• **EXERCISE INSTRUCTIONS**
Report all lines of the data below that hold the word "Hseq".

• **RAW DATA**
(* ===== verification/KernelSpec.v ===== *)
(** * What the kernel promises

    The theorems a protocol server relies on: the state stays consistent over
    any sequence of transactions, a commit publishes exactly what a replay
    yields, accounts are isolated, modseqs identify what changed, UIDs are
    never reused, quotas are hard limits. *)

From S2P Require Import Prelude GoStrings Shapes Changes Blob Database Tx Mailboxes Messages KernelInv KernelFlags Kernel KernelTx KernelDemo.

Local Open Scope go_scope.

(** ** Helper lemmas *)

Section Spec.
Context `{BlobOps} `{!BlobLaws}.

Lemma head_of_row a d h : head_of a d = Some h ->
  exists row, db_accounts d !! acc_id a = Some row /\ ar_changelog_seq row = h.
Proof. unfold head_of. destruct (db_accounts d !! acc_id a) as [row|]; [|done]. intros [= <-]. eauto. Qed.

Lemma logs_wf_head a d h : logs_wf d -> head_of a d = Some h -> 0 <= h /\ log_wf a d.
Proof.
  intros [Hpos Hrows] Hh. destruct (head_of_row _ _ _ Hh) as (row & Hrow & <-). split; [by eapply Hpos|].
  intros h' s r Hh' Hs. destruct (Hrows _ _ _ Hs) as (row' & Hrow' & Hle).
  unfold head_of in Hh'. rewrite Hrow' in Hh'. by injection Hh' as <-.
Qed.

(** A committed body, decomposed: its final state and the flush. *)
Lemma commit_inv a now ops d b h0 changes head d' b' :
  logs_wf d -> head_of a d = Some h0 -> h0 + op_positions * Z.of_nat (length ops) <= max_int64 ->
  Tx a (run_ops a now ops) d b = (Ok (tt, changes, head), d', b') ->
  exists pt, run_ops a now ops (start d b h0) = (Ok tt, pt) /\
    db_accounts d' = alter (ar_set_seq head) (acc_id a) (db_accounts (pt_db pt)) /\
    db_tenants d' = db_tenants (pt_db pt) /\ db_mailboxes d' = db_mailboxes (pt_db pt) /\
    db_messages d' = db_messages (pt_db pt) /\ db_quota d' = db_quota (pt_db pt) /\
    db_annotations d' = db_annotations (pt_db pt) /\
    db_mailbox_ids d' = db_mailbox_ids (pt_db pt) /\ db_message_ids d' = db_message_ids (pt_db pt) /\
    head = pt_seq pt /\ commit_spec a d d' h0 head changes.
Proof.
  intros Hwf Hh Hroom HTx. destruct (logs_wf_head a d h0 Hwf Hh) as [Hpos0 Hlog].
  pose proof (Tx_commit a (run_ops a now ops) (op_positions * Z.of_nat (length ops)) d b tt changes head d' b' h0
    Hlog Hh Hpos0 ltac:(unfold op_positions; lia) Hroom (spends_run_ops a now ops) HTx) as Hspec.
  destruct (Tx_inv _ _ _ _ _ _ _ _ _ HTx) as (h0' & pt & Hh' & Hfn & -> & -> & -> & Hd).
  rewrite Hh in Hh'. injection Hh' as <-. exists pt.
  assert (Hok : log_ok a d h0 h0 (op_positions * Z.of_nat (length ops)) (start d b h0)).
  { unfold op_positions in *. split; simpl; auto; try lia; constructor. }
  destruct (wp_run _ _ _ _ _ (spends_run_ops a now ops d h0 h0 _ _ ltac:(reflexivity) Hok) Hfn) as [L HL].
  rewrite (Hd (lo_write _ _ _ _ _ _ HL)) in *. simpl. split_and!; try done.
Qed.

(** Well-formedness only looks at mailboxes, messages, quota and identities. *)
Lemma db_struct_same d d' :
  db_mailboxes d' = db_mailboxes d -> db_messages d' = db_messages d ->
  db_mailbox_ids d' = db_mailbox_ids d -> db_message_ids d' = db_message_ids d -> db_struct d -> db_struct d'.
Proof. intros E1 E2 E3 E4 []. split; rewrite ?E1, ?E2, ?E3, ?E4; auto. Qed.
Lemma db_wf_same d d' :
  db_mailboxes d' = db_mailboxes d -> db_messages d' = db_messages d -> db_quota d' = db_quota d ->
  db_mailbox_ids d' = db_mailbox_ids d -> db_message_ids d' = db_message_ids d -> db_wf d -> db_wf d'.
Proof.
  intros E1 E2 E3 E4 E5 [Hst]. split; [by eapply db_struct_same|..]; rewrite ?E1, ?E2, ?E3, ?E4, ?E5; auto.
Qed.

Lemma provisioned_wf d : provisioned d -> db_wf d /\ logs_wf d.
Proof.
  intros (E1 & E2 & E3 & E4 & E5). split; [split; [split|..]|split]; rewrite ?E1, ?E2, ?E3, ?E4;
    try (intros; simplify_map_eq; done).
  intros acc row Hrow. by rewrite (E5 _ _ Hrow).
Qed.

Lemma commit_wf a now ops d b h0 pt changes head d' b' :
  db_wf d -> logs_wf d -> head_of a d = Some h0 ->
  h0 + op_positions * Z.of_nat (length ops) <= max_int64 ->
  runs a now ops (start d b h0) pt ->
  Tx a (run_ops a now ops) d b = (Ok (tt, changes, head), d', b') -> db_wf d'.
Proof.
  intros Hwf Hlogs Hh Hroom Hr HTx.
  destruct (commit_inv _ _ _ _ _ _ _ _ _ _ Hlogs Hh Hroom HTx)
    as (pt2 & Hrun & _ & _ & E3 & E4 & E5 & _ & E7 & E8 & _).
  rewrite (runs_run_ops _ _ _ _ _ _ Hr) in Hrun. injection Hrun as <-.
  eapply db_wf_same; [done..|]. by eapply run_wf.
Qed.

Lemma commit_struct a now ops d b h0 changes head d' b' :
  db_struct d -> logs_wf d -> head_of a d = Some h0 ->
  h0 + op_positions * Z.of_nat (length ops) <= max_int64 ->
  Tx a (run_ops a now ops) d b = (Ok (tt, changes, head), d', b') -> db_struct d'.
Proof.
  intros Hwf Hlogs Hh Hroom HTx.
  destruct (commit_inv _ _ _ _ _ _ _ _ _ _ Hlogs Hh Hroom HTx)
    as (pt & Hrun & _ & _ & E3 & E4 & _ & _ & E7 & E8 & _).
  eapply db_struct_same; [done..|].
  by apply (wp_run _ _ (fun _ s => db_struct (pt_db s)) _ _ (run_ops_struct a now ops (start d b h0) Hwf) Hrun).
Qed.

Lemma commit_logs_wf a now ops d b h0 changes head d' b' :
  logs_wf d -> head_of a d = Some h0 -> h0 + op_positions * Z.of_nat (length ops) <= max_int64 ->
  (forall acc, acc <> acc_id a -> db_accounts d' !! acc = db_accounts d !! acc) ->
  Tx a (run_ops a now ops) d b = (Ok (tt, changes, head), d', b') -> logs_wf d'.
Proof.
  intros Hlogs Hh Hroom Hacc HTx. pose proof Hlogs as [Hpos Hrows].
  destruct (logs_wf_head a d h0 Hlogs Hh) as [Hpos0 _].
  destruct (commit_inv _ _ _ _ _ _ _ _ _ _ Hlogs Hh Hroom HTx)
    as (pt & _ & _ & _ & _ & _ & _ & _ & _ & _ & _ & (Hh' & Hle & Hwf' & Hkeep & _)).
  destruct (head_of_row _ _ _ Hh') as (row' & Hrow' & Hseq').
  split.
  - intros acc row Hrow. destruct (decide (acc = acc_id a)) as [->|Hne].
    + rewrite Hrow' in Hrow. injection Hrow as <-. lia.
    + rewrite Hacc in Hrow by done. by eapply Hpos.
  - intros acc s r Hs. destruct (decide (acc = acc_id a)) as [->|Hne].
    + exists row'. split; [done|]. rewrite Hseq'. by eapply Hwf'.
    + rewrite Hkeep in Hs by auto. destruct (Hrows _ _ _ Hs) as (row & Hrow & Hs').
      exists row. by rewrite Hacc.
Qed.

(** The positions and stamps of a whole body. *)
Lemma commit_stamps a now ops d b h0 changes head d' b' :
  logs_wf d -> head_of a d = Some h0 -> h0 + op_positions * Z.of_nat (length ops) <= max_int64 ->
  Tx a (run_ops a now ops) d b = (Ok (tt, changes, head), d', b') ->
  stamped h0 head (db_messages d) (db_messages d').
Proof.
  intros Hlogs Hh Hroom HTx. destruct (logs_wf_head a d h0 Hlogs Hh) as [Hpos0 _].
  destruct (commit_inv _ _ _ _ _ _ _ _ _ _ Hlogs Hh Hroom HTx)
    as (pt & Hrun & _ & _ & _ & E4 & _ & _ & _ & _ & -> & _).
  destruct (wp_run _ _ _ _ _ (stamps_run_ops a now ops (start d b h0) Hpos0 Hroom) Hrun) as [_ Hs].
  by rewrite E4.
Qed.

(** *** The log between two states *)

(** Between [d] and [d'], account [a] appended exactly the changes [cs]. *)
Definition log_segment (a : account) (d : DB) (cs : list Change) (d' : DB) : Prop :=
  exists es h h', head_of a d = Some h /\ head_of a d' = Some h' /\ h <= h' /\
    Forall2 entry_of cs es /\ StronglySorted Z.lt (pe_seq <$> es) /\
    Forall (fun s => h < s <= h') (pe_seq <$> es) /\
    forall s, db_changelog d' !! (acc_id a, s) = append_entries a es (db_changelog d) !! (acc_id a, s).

==

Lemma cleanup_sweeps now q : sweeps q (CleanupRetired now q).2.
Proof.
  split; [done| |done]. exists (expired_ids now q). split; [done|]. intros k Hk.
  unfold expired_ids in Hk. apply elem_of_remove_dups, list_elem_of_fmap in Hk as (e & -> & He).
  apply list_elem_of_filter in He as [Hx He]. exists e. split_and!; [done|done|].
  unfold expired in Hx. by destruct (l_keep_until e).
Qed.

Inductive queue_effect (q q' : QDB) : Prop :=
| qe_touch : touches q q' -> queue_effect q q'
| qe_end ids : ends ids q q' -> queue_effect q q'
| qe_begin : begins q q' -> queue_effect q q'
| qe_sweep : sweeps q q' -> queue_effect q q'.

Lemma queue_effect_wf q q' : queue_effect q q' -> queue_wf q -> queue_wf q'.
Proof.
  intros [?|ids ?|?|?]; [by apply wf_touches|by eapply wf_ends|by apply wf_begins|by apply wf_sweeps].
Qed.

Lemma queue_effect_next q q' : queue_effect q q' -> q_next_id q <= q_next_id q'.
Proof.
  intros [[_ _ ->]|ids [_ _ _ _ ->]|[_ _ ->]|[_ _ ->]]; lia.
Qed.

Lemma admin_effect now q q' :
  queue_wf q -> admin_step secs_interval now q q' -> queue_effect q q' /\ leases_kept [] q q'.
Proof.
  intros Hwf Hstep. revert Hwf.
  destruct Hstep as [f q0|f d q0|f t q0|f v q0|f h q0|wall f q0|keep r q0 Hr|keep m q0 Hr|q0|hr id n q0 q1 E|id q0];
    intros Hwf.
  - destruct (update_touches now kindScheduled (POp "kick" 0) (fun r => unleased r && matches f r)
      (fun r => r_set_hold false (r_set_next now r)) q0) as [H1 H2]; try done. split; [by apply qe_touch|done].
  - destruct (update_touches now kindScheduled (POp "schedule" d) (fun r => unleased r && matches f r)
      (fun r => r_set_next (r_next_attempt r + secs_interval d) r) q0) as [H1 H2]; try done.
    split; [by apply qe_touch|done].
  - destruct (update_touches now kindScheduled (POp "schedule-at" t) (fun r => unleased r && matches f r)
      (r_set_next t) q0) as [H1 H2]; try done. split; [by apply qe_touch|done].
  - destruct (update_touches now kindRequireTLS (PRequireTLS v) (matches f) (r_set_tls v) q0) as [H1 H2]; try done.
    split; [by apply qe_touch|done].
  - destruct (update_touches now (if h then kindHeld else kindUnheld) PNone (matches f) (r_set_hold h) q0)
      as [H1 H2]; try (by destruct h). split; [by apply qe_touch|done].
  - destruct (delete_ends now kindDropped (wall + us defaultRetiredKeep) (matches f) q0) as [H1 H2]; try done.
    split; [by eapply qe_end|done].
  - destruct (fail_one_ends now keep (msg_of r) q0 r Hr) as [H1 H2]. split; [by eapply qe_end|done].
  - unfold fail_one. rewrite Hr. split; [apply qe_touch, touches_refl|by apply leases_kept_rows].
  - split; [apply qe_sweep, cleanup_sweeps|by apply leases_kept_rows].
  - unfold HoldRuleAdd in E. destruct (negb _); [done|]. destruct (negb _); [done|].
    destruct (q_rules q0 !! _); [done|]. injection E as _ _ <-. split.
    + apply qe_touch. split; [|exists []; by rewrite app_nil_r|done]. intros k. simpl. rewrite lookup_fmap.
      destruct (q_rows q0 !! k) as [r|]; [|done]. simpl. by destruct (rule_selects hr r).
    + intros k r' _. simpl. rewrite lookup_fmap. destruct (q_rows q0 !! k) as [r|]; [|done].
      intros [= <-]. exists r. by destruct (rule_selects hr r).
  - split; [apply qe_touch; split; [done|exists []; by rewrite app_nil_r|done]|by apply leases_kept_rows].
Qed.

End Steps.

* * *

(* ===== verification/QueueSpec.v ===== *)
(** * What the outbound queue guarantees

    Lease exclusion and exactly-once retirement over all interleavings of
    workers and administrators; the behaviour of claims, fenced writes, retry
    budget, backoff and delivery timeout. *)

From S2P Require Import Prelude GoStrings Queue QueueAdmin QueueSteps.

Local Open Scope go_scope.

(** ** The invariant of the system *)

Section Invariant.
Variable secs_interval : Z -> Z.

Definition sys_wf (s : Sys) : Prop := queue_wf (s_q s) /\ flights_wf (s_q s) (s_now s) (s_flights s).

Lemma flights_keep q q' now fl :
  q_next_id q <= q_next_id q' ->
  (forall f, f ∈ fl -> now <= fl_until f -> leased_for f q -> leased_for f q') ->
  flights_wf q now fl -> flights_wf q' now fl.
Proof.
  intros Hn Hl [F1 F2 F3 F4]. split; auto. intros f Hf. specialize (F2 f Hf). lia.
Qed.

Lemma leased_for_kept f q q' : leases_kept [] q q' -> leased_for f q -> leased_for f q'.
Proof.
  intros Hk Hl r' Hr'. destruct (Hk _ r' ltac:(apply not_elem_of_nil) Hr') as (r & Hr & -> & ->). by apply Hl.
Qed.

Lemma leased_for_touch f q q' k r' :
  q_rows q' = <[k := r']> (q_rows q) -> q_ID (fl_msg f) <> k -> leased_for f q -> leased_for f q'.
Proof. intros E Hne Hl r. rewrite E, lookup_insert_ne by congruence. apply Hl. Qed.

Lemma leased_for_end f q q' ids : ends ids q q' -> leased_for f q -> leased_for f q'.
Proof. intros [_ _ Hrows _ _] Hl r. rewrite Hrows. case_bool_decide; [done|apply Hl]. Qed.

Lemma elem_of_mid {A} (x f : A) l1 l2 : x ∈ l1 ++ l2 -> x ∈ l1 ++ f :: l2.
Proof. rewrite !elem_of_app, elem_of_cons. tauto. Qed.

• **THE ANSWER**
  destruct (head_of_row _ _ _ Hh') as (row' & Hrow' & Hseq').
    + exists row'. split; [done|]. rewrite Hseq'. by eapply Hwf'.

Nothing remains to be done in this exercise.